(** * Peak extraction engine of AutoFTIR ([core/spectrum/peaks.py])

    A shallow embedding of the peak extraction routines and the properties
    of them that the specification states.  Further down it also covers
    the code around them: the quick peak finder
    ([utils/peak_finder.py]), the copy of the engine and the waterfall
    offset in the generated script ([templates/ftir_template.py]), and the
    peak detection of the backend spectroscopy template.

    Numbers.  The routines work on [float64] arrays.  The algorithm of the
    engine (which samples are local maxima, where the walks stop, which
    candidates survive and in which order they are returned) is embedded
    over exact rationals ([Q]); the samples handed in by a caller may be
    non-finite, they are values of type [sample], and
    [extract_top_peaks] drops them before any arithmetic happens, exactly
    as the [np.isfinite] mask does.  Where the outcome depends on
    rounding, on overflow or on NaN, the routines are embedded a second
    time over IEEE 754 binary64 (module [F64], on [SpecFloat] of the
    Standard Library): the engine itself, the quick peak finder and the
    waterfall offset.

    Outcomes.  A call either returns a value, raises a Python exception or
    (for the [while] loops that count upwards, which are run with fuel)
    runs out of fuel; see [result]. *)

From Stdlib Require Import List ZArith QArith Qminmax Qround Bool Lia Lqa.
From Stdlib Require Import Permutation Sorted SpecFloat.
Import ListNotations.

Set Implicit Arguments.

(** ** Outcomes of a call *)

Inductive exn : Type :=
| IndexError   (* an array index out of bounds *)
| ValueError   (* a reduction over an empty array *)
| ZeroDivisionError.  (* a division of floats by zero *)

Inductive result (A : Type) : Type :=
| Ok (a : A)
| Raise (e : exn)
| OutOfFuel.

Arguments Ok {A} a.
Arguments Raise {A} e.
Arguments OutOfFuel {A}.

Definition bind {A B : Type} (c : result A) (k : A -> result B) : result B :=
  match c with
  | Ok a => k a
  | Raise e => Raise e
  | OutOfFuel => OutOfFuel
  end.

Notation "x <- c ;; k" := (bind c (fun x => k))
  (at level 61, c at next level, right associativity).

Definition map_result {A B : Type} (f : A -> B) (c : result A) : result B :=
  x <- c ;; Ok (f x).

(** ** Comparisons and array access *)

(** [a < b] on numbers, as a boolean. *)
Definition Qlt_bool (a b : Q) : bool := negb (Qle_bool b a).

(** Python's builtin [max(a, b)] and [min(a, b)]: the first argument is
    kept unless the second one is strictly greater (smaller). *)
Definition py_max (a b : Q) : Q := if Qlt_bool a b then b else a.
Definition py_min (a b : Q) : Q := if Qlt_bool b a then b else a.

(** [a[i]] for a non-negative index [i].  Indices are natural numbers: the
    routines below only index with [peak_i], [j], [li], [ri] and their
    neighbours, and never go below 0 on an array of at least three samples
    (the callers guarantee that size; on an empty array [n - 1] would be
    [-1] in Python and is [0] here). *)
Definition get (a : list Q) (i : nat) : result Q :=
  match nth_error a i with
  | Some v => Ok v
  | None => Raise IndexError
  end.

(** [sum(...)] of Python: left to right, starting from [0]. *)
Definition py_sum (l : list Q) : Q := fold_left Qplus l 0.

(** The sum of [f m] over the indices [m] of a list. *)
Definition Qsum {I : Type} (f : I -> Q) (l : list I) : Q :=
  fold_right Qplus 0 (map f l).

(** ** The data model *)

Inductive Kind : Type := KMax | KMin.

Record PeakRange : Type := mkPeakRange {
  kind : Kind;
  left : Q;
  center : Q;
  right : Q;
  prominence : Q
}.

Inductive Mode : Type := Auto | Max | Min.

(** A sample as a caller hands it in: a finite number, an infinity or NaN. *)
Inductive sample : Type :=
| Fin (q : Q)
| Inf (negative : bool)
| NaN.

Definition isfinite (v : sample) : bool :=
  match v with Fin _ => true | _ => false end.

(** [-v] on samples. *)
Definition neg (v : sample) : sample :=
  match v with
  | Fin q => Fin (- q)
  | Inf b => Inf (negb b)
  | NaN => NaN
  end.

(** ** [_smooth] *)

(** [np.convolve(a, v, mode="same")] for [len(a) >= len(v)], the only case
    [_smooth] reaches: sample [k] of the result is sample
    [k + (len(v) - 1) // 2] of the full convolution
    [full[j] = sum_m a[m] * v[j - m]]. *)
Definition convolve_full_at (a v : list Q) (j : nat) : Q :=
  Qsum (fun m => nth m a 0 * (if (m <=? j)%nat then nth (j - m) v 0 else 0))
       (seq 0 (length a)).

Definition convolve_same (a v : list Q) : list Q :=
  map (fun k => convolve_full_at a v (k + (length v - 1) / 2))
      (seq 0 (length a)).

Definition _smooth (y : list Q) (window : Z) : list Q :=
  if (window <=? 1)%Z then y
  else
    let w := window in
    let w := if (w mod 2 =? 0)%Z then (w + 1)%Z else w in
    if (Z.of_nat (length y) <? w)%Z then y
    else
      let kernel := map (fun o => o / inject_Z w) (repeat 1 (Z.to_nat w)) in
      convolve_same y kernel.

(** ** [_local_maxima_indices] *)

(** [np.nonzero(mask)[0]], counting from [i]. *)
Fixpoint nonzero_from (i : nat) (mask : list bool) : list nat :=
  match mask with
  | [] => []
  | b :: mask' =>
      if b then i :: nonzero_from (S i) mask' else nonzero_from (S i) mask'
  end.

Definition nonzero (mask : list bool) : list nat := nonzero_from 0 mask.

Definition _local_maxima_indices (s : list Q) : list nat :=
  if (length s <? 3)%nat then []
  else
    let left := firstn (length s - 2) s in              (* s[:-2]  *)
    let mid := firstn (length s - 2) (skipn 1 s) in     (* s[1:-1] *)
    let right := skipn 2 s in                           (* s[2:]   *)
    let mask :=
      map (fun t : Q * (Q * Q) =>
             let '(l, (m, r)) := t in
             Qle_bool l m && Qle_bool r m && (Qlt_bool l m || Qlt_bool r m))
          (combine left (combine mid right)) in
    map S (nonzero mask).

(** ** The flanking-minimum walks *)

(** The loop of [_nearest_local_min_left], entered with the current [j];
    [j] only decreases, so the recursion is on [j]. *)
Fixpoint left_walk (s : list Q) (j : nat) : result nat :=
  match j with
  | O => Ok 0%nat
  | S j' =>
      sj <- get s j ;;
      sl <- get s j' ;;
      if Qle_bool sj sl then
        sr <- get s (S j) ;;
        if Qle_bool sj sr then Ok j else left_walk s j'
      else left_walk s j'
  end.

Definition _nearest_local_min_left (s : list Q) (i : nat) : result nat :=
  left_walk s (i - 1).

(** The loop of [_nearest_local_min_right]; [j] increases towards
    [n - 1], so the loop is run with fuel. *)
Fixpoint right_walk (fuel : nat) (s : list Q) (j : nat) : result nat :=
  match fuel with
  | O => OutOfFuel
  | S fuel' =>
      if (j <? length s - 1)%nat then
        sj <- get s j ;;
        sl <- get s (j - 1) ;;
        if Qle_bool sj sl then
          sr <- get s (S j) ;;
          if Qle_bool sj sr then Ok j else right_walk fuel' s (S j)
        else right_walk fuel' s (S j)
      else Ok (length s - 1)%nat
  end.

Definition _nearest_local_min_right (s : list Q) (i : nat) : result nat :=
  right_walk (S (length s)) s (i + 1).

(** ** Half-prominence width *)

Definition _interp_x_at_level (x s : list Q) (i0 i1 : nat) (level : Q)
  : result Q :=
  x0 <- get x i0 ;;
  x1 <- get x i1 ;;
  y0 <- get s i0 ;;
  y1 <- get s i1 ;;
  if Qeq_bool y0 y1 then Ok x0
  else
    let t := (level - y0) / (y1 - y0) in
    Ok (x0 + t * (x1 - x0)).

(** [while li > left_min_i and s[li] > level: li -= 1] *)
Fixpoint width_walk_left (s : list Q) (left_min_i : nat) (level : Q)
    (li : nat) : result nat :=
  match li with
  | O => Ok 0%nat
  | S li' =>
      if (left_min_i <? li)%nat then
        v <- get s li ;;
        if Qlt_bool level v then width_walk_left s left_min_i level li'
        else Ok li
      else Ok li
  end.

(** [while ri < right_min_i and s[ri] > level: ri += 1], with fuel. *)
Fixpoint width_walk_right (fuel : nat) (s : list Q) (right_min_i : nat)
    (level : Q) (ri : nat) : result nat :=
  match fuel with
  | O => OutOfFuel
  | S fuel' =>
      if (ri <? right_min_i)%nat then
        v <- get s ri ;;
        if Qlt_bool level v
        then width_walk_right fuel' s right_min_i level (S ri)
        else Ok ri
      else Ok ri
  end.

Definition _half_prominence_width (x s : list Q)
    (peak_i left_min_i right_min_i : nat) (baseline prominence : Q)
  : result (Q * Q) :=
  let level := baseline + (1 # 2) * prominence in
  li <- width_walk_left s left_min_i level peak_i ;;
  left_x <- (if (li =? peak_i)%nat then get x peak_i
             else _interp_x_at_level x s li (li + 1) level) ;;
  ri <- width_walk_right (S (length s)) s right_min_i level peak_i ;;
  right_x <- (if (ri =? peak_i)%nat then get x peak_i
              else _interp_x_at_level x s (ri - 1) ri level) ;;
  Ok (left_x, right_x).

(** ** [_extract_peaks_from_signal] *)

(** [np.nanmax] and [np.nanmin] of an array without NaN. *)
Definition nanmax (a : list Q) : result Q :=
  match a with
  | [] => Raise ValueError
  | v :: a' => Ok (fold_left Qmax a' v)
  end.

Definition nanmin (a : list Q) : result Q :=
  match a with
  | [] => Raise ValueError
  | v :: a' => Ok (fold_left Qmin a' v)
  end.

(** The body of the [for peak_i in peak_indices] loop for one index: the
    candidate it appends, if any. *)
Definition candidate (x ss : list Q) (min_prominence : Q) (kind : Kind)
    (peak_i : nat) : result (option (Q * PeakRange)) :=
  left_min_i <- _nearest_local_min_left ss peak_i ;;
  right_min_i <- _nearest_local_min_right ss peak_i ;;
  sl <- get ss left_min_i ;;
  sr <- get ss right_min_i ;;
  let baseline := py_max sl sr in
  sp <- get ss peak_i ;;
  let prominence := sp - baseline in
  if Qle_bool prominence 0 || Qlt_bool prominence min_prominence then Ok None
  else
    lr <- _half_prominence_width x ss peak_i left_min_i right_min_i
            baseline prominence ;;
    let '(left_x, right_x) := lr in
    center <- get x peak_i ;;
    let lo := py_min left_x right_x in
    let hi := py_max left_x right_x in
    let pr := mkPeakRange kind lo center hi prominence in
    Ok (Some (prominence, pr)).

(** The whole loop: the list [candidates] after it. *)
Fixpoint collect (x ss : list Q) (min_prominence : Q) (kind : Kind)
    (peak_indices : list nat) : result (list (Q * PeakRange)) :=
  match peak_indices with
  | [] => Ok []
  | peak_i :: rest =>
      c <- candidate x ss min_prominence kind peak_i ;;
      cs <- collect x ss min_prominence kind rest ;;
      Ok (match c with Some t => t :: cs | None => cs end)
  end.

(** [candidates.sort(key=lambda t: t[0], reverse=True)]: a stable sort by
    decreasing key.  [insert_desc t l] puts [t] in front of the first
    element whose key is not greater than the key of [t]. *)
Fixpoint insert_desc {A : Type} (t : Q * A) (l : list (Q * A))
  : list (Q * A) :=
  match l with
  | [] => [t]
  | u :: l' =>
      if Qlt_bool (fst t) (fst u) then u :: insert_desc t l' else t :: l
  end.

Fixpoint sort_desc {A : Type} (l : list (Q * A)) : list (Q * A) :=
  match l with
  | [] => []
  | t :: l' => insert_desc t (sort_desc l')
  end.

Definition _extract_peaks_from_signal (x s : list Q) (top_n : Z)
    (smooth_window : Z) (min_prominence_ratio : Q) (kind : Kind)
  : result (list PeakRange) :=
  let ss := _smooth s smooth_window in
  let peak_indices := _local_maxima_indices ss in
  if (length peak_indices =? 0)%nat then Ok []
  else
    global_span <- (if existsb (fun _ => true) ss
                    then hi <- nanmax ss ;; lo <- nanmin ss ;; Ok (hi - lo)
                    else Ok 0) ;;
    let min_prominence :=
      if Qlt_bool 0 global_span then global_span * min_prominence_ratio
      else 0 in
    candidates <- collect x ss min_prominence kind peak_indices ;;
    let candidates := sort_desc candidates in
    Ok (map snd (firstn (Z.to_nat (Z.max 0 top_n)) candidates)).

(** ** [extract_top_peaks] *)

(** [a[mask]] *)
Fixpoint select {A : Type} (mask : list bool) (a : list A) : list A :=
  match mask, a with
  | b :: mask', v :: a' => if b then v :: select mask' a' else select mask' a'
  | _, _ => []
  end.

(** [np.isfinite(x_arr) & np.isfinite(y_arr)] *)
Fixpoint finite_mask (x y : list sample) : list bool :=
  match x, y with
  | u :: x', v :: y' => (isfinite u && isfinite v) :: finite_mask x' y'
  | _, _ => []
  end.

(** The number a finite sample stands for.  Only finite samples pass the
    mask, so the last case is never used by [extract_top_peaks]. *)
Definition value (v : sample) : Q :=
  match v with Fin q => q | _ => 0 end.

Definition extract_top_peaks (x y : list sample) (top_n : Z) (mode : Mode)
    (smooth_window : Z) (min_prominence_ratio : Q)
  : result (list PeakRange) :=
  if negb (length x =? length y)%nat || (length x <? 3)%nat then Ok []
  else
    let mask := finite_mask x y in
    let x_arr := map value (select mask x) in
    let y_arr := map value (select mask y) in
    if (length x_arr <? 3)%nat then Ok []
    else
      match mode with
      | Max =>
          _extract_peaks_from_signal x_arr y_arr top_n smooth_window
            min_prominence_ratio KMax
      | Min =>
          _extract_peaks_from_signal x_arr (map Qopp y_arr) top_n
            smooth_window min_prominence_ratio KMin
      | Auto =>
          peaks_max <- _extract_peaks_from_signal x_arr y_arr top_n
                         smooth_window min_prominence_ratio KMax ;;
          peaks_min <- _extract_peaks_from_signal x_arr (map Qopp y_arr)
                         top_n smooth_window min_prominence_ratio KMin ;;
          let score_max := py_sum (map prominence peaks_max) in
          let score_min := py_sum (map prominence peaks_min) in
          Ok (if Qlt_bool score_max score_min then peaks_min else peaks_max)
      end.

☆ ☆ ☆ ☆

**WORK INSTRUCTIONS:**
Spot every line in the entries that includes the word "isfinite", and copy each one out.

**ANSWER TO THIS PROBLEM:**
    as the [np.isfinite] mask does.  Where the outcome depends on
Definition isfinite (v : sample) : bool :=
(** [np.isfinite(x_arr) & np.isfinite(y_arr)] *)
  | u :: x', v :: y' => (isfinite u && isfinite v) :: finite_mask x' y'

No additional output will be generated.